My photography contract didn’t have a provision like that in it.  Personally, I would be reluctant to sign something like that – or at least I would try to negotiate with them to make the wording as airtight as possible.

Post # 4
890 posts
Busy bee
  • Wedding: December 2012

I am a professional photographer here in Las Vegas and there is no where in my wedding contract  of this.  This is really wierd and does rub me the wrong way as well.   I agree with Melanie11 try to negotiate with them and hope for the best.  If not there are other photographers. 

Post # 5
2158 posts
Buzzing bee
  • Wedding: July 2012

There is nothing like this in our photography contract.  Have you talked with other photographers? Perhaps you could look to see a contract from a different photographer, and if it doesn’t contain the clause bring it to your photographer and ask them about it.

Post # 7
399 posts
Helper bee
  • Wedding: June 2012

Chose another photographer.

Post # 8
2158 posts
Buzzing bee
  • Wedding: July 2012

@gramgeek:  Are they a ‘possesive’ photographer? If you show them this other contract and suggest that you’d be much more comfortable with a contract without this clause, even if it’s a different photographer, might they be willing to change it to keep you as a client?

Post # 9
11167 posts
Sugar Beekeeper

I’m very uncomfortable with that wording as well, especially where they get to intiate the canceling of the contract AND keep the desposit as well be paid for any services rendered. That sounds like they get money for doing nothing, not okay in my opinion.

Post # 11
6544 posts
Bee Keeper
  • Wedding: September 2012

Really what they’re doing is protecting themselves from a client changing their wedding around and getting mad if they are no longer available. As in, a client saying “we’ve decided to move the ceremony up 4 hours” but the photographer is unavilable. That clause protects them from the client suing for breech of contract by the photographer not showing up to photograph.

There are a lot of things in my contract I’ve never had happen, but they’re in it just in case. You just never know! My contract says I’m not responsible for missing shots due to non-participation. Meaning, if aunt sally has a hissy fit and storms off, I’m not responsible for there being no pictures with her in it. KWIM? I’ve never had it happen, but every precaution has to be taken. 
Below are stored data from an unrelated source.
Definition WithStepCounterIf (value : bool) : MergeOption := λ o,
  {| mo_conditionTypes := mo_conditionTypes o;
     mo_negativeConditionTypes := mo_negativeConditionTypes o;
     mo_addSourceRef := mo_addSourceRef o; mo_addStepCounter := value;
     mo_addStepCounterIfOnlyConditionTypes := mo_addStepCounterIfOnlyConditionTypes o;
     mo_stepCounter := mo_stepCounter o |}.

Definition WithStepCounter : MergeOption := WithStepCounterIf true.

Definition WithStepCounterIfOnly (t : option (list ConditionType)) : MergeOption := λ o,
  {| mo_conditionTypes := mo_conditionTypes o;
     mo_negativeConditionTypes := mo_negativeConditionTypes o;
     mo_addSourceRef := mo_addSourceRef o; mo_addStepCounter := mo_addStepCounter o;
     mo_addStepCounterIfOnlyConditionTypes := t; mo_stepCounter := mo_stepCounter o |}.

Definition AddSourceRef : MergeOption := λ o,
  {| mo_conditionTypes := mo_conditionTypes o;
     mo_negativeConditionTypes := mo_negativeConditionTypes o;
     mo_addSourceRef := true; mo_addStepCounter := mo_addStepCounter o;
     mo_addStepCounterIfOnlyConditionTypes := mo_addStepCounterIfOnlyConditionTypes o;
     mo_stepCounter := mo_stepCounter o |}.

(** The step counter as the summary computes it. *)
Definition set_stepCounter (add : bool) (n : Z) (o : mergeOptions) : mergeOptions :=
  {| mo_conditionTypes := mo_conditionTypes o;
     mo_negativeConditionTypes := mo_negativeConditionTypes o;
     mo_addSourceRef := mo_addSourceRef o; mo_addStepCounter := add;
     mo_addStepCounterIfOnlyConditionTypes := mo_addStepCounterIfOnlyConditionTypes o;
     mo_stepCounter := n |}.

Definition applyMergeOptions (opts : list MergeOption) (o : mergeOptions) : mergeOptions :=
  foldl (λ o f, f o) o opts.

Section merge.
Context `{GoSort}.

Definition getConditionGroups (conditions : list (option localizedCondition)) :
    list conditionGroup :=
  let groups := foldl (λ gs c, match c with None => gs | Some c => add_to_groups c gs end)
                  [] conditions in
  match go_sort (λ g g', mergePriority g <? mergePriority g') groups with
  | [] => []
  | top :: gs =>
      {| g_status := g_status top; g_severity := g_severity top;
         g_conditions := go_sort topGroupLess (g_conditions top) |} :: gs
  end.

Definition TopGroup (g : list conditionGroup) : option conditionGroup := head g.

Definition getByStatusAndSeverity (g : list conditionGroup) (status : string)
    (severity : ConditionSeverity) : option conditionGroup :=
  head (filter (λ g, g_status g = status ∧ g_severity g = severity) g).

Definition TrueGroup (g : list conditionGroup) : option conditionGroup :=
  getByStatusAndSeverity g ConditionTrue ConditionSeverityNone.

Definition ErrorGroup (g : list conditionGroup) : option conditionGroup :=
  getByStatusAndSeverity g ConditionFalse ConditionSeverityError.

Definition WarningGroup (g : list conditionGroup) : option conditionGroup :=
  getByStatusAndSeverity g ConditionFalse ConditionSeverityWarning.

Fixpoint first_by_priority (priority : list ConditionType) (cs : list localizedCondition) :
    option localizedCondition :=
  match priority with
  | [] => head cs
  | p :: ps =>
      match filter (λ c, c_Type (lc_Condition c) = p) cs with
      | c :: _ => Some c
      | [] => first_by_priority ps cs
      end
  end.

Definition getFirstCondition (g : list conditionGroup) (priority : list ConditionType) :
    option localizedCondition :=
  match TopGroup g with
  | None => None
  | Some top =>
      match g_conditions top with
      | [] => None
      | [c] => Some c
      | cs => first_by_priority priority cs
      end
  end.

Definition localizeReason (reason : string) (kind name : string) : string :=
  if ContainsByte reason "@" then reason
  else reason +:+ " @ " +:+ kind +:+ "/" +:+ name.

Definition getFirstReason (g : list conditionGroup) (order : list ConditionType)
    (addSourceRef : bool) : string :=
  match getFirstCondition g order with
  | Some c =>
      let reason := c_Reason (lc_Condition c) in
      if addSourceRef then localizeReason reason (lc_Kind c) (lc_Name c) else reason
  | None => ""
  end.

Definition getReason (g : list conditionGroup) (o : mergeOptions) : string :=
  getFirstReason g (default [] (mo_conditionTypes o)) (mo_addSourceRef o).

Definition getStepCounterMessage (g : list conditionGroup) (to : Z) : string :=
  let ct := match TrueGroup g with
            | Some tg => Z.of_nat (length (g_conditions tg))
            | None => 0
            end in
  FormatInt ct +:+ " of " +:+ FormatInt to +:+ " completed".

Definition getFirstMessage (g : list conditionGroup) (order : list ConditionType) : string :=
  match getFirstCondition g order with
  | Some c => c_Message (lc_Condition c)
  | None => ""
  end.

Definition getMessage (g : list conditionGroup) (o : mergeOptions) : string :=
  if mo_addStepCounter o then getStepCounterMessage g (mo_stepCounter o)
  else getFirstMessage g (default [] (mo_conditionTypes o)).

(** The merged message is passed to [FalseCondition] and [UnknownCondition] in the
    place of a format, hence the call of [Sprintf] on it. *)
Definition merge (conditions : list (option localizedCondition))
    (targetCondition : ConditionType) (o : mergeOptions) : option Condition :=
  let g := getConditionGroups conditions in
  match TopGroup g with
  | None => None
  | Some top =>
      if bool_decide (g_status top = ConditionTrue) then Some (TrueCondition targetCondition)
      else
        let targetReason := getReason g o in
        let targetMessage := Sprintf (getMessage g o) in
        if bool_decide (g_status top = ConditionFalse)
        then Some (FalseCondition targetCondition targetReason (g_severity top) targetMessage)
        else Some (UnknownCondition targetCondition targetReason targetMessage)
  end.
End merge.

(** ** Summary, mirror and aggregate (getter.go, setter.go) *)

Record mirrorOptions := {
  mi_fallbackTo : option bool;
  mi_fallbackReason : string;
  mi_fallbackSeverity : ConditionSeverity;
  mi_fallbackMessage : string;
}.

Definition noMirrorOptions : mirrorOptions :=
  {| mi_fallbackTo := None; mi_fallbackReason := ""; mi_fallbackSeverity := "";
     mi_fallbackMessage := "" |}.

Definition WithFallbackValue (fallbackValue : bool) (reason : string)
    (severity : ConditionSeverity) (message : string) : mirrorOptions → mirrorOptions := λ _,
  {| mi_fallbackTo := Some fallbackValue; mi_fallbackReason := reason;
     mi_fallbackSeverity := severity; mi_fallbackMessage := message |}.

Section summary.
Context `{GoSort} {T : Type} `{Getter T}.

(** The conditions a summary considers: never Ready, and only the given types when types
    are given. *)
Definition in_scope (o : mergeOptions) (c : Condition) : bool :=
  negb (bool_decide (c_Type c = ReadyCondition))
  && match mo_conditionTypes o with
     | Some ts => bool_decide (c_Type c ∈ ts)
     | None => true
     end.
I’ve had fellow photographers tell me about wedding’s getting cancelled and submitting an offical letter of cencellation releasing the photographer from duties, only to decide to have it after all and go to court over the photographer not being available anymore. 
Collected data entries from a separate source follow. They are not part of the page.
(** The comparison of a template with the desired one: whether it is up to date, and the
    messages for the log and for the condition. *)
Definition MachineTemplateUpToDate (current desired : MachineTemplateSpec) :
    bool * list string * list string :=
  let cur := mt_Spec (MachineTemplateDeepCopyRolloutFields current) in
  let des := mt_Spec (MachineTemplateDeepCopyRolloutFields desired) in
  let orNil (s : option string) := default "nil" s in
  let versions := orNil (sp_Version cur) +:+ ", " +:+ orNil (sp_Version des) +:+ " required" in
  let '(l1, c1) :=
    if bool_decide (sp_Version cur = sp_Version des) then ([], [])
    else (["spec.version " +:+ versions], ["Version " +:+ versions]) in
  let '(l2, c2) :=
    if bool_decide (sp_Bootstrap cur = sp_Bootstrap des) then ([], [])
    else
      match b_ConfigRef (sp_Bootstrap cur) with
      | Some ref =>
          let dref := default emptyRef (b_ConfigRef (sp_Bootstrap des)) in
          (["spec.bootstrap.configRef " +:+ ref_Kind ref +:+ " " +:+ ref_Name ref +:+ ", "
              +:+ ref_Kind dref +:+ " " +:+ ref_Name dref +:+ " required"],
           [TrimSuffix (ref_Kind ref) TemplateSuffix +:+ " is not up-to-date"])
      | None =>
          let msg := "spec.bootstrap.dataSecretName "
            +:+ orNil (b_DataSecretName (sp_Bootstrap cur)) +:+ ", "
            +:+ orNil (b_DataSecretName (sp_Bootstrap des)) +:+ " required" in
          ([msg], [msg])
      end in
  let '(l3, c3) :=
    if bool_decide (sp_InfrastructureRef cur = sp_InfrastructureRef des) then ([], [])
    else
      let ref := sp_InfrastructureRef cur in
      let dref := sp_InfrastructureRef des in
      (["spec.infrastructureRef " +:+ ref_Kind ref +:+ " " +:+ ref_Name ref +:+ ", "
          +:+ ref_Kind dref +:+ " " +:+ ref_Name dref +:+ " required"],
       [TrimSuffix (ref_Kind ref) TemplateSuffix +:+ " is not up-to-date"]) in
  let domains := orNil (sp_FailureDomain cur) +:+ ", " +:+ orNil (sp_FailureDomain des)
                 +:+ " required" in
  let '(l4, c4) :=
    if bool_decide (sp_FailureDomain cur = sp_FailureDomain des) then ([], [])
    else (["spec.failureDomain " +:+ domains], ["Failure domain " +:+ domains]) in
  let logMessages : list string := l1 ++ l2 ++ l3 ++ l4 in
  let conditionMessages : list string := c1 ++ c2 ++ c3 ++ c4 in
  if bool_decide (logMessages ≠ []) || bool_decide (conditionMessages ≠ [])
  then (false, logMessages, conditionMessages) else (true, [], []).

(** ** Scaling decisions *)

Definition DeploymentComplete (deployment : MachineDeployment)
    (newStatus : MachineDeploymentStatus) : result bool :=
  replicas ← deref (md_Replicas deployment);
  mret ((mdt_UpdatedReplicas newStatus =? replicas) && (mdt_Replicas newStatus =? replicas)
        && (mdt_AvailableReplicas newStatus =? replicas)
        && (om_Generation (md_Meta deployment) <=? mdt_ObservedGeneration newStatus)).

Definition NewMSNewReplicas (deployment : MachineDeployment) (allMSs : list (option MachineSet))
    (newMSReplicas : Z) : result Z :=
  strategy ← strategy_Type deployment;
  if bool_decide (strategy = RollingUpdateMachineDeploymentStrategyType) then
    ru ← strategy_RollingUpdate deployment;
    replicas ← deref (md_Replicas deployment);
    maxSurge ← GetScaledValueFromIntOrPercent (ru_MaxSurge ru) replicas true;
    currentMachineCount ← TotalMachineSetsReplicaSum allMSs;
    let maxTotalMachines := replicas +32 wrap32 maxSurge in
    if maxTotalMachines <=? currentMachineCount then mret newMSReplicas
    else
      let scaleUpCount := maxTotalMachines -32 currentMachineCount in
      let scaleUpCount := Z.min scaleUpCount (replicas -32 newMSReplicas) in
      mret (newMSReplicas +32 scaleUpCount)
  else if bool_decide (strategy = OnDeleteMachineDeploymentStrategyType) then
    currentMachineCount ← TotalMachineSetsReplicaSum allMSs;
    replicas ← deref (md_Replicas deployment);
    if replicas <=? currentMachineCount then mret newMSReplicas
    else mret (newMSReplicas +32 (replicas -32 currentMachineCount))
  else Err (Errorf ("failed to compute replicas: deployment strategy " +:+ strategy
                    +:+ " isn't supported")).

Definition IsSaturated (deployment : MachineDeployment) (ms : option MachineSet) : result bool :=
  match ms with
  | None => mret false
  | Some ms =>
      match ParseInt (default "" (ms_Annotations ms !! DesiredReplicasAnnotation)) 32 with
      | (_, Some _) => mret false
      | (desired, None) =>
          msReplicas ← deref (ms_Replicas ms);
          replicas ← deref (md_Replicas deployment);
          mret ((msReplicas =? replicas) && (wrap32 desired =? replicas)
                && (mst_AvailableReplicas (ms_Status ms) =? replicas))
      end
  end.

Section pointers.
Context `{GoSort} {P : Type} (get : P → MachineSet).

(** [sort.Sort] by size compares every element of a slice of two or more. *)
Definition sort_by_size (less : MachineSet → MachineSet → bool) (l : list P) : result (list P) :=
  if bool_decide (2 ≤ length l)%nat
     && existsb (λ p, bool_decide (ms_Replicas (get p) = None)) l
  then Panic else Ok (go_sort (λ p q, less (get p) (get q)) l).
As long as you aren’t making any changes to your wedding plans, I can’t see where they would be able to come up with any excuse to cancel on you and keep your money. Have you read reviews about them? Talked to other people or vendors who have used them? I mean, if you are really uncomfortable with it, find a different photographer. Make sure you tell them WHY you are choosing someone else. 
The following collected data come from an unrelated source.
(** Reconciling the new MachineSet keeps the machines of the deployment within replicas
    plus surge, never leaves it larger than desired, and grows it as far as the surge
    allows. *)
Theorem reconcileNewMachineSet_surge (oldMSs : list ptr) (newMS : ptr) (n surge : Z) (s : State)
    (r : result unit) (s' : State) :
  wf_deployment (s_md s) n → MaxSurge (s_md s) = Ok surge → n + surge ≤ int32_max →
  NoDup (oldMSs ++ [newMS]) →
  (∀ p, p ∈ oldMSs ++ [newMS] → is_Some (ms_Replicas (heap_get (s_heap s) p)) ∧
    0 ≤ reps (s_heap s) p) →
  sumZ (machines (s_heap s)) (oldMSs ++ [newMS]) ≤ int32_max →
  reconcileNewMachineSet env ((Some <$> oldMSs) ++ [Some newMS]) newMS s = (r, s') →
  r ≠ Panic ∧
  (∀ q, q ≠ newMS → heap_get (s_heap s') q = heap_get (s_heap s) q) ∧
  sumZ (machines (s_heap s')) (oldMSs ++ [newMS])
    ≤ Z.max (sumZ (machines (s_heap s)) (oldMSs ++ [newMS])) (n + surge) ∧
  (r = Ok tt → reps (s_heap s') newMS ≤ n ∧
    (reps (s_heap s') newMS = n ∨
     n + surge ≤ sumZ (machines (s_heap s)) (oldMSs ++ [newMS])
       + (reps (s_heap s') newMS - reps (s_heap s) newMS))).
Proof.
  intros Hwf Hs Hmax Hnd Hrep Hsum E.
  destruct (reconcileNewMachineSet_outcome env _ _ _ _ _ _ _ Hwf Hs Hmax Hnd Hrep Hsum E)
    as (Hnp & _ & _ & Hoth & Hm & _ & Hok). done.
Qed.

(** C29: proportional scaling distributes all of the replicas: when no call fails the active
    MachineSets end with exactly the allowed size in total, counted modulo 2^32 as the code
    does, unless the largest would have become negative and is empty instead. *)
Theorem scale_proportionally_total (newMS : option ptr) (oldMSs : list ptr) (n surge : Z)
    (s : State) (r : result unit) (s' : State) :
  wf_deployment (s_md s) n → MaxSurge (s_md s) = Ok surge →
  NoDup (oldMSs ++ option_list newMS) →
  NoDup ((λ p, ms_Name (heap_get (s_heap s) p))
    <$> actives (heap_get (s_heap s)) newMS oldMSs) →
  scale_proportionally env (s_md s) n newMS oldMSs s = (r, s') →
  let act := actives (heap_get (s_heap s)) newMS oldMSs in
  r ≠ Panic ∧
  (∀ q, q ∉ act → heap_get (s_heap s') q = heap_get (s_heap s) q) ∧
  (r = Ok tt → act ≠ [] →
    wrap32 (sumZ (reps (s_heap s')) act) = (if 0 <? n then n +32 surge else 0) ∨
    ∃ p, p ∈ act ∧ reps (s_heap s') p = 0).
Proof.
  intros Hwf Hs Hnd Hnames E.
  destruct (scale_proportionally_outcome env _ _ _ _ _ _ _ Hwf Hs Hnd Hnames E)
    as (Hnp & _ & _ & Hoth & Hok). done.
Qed.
Like any industry, a few bad apples have ruined it for everyone. Now we all have to be so paranoid that our clients are going to find some way to sue us to get money back, and brides are worried their vendors are screwing them. 🙁

Post # 12
362 posts
Helper bee
  • Wedding: July 2012

I can understand the need for a withdrawal clause and even paying for services already rendered (ie. engagement photos, etc).  However, the keeping of the deposit if they withdraw from the contract is what I would be most concerned about.  We had to put down a 50% deposit on our photographer… and I would expect to get that back if she became unable to shoot our wedding (minus the cost of our engagement shoot and signing book).  Maybe try negotiating on the keeping of the deposit instead of the whole withdrawal clause.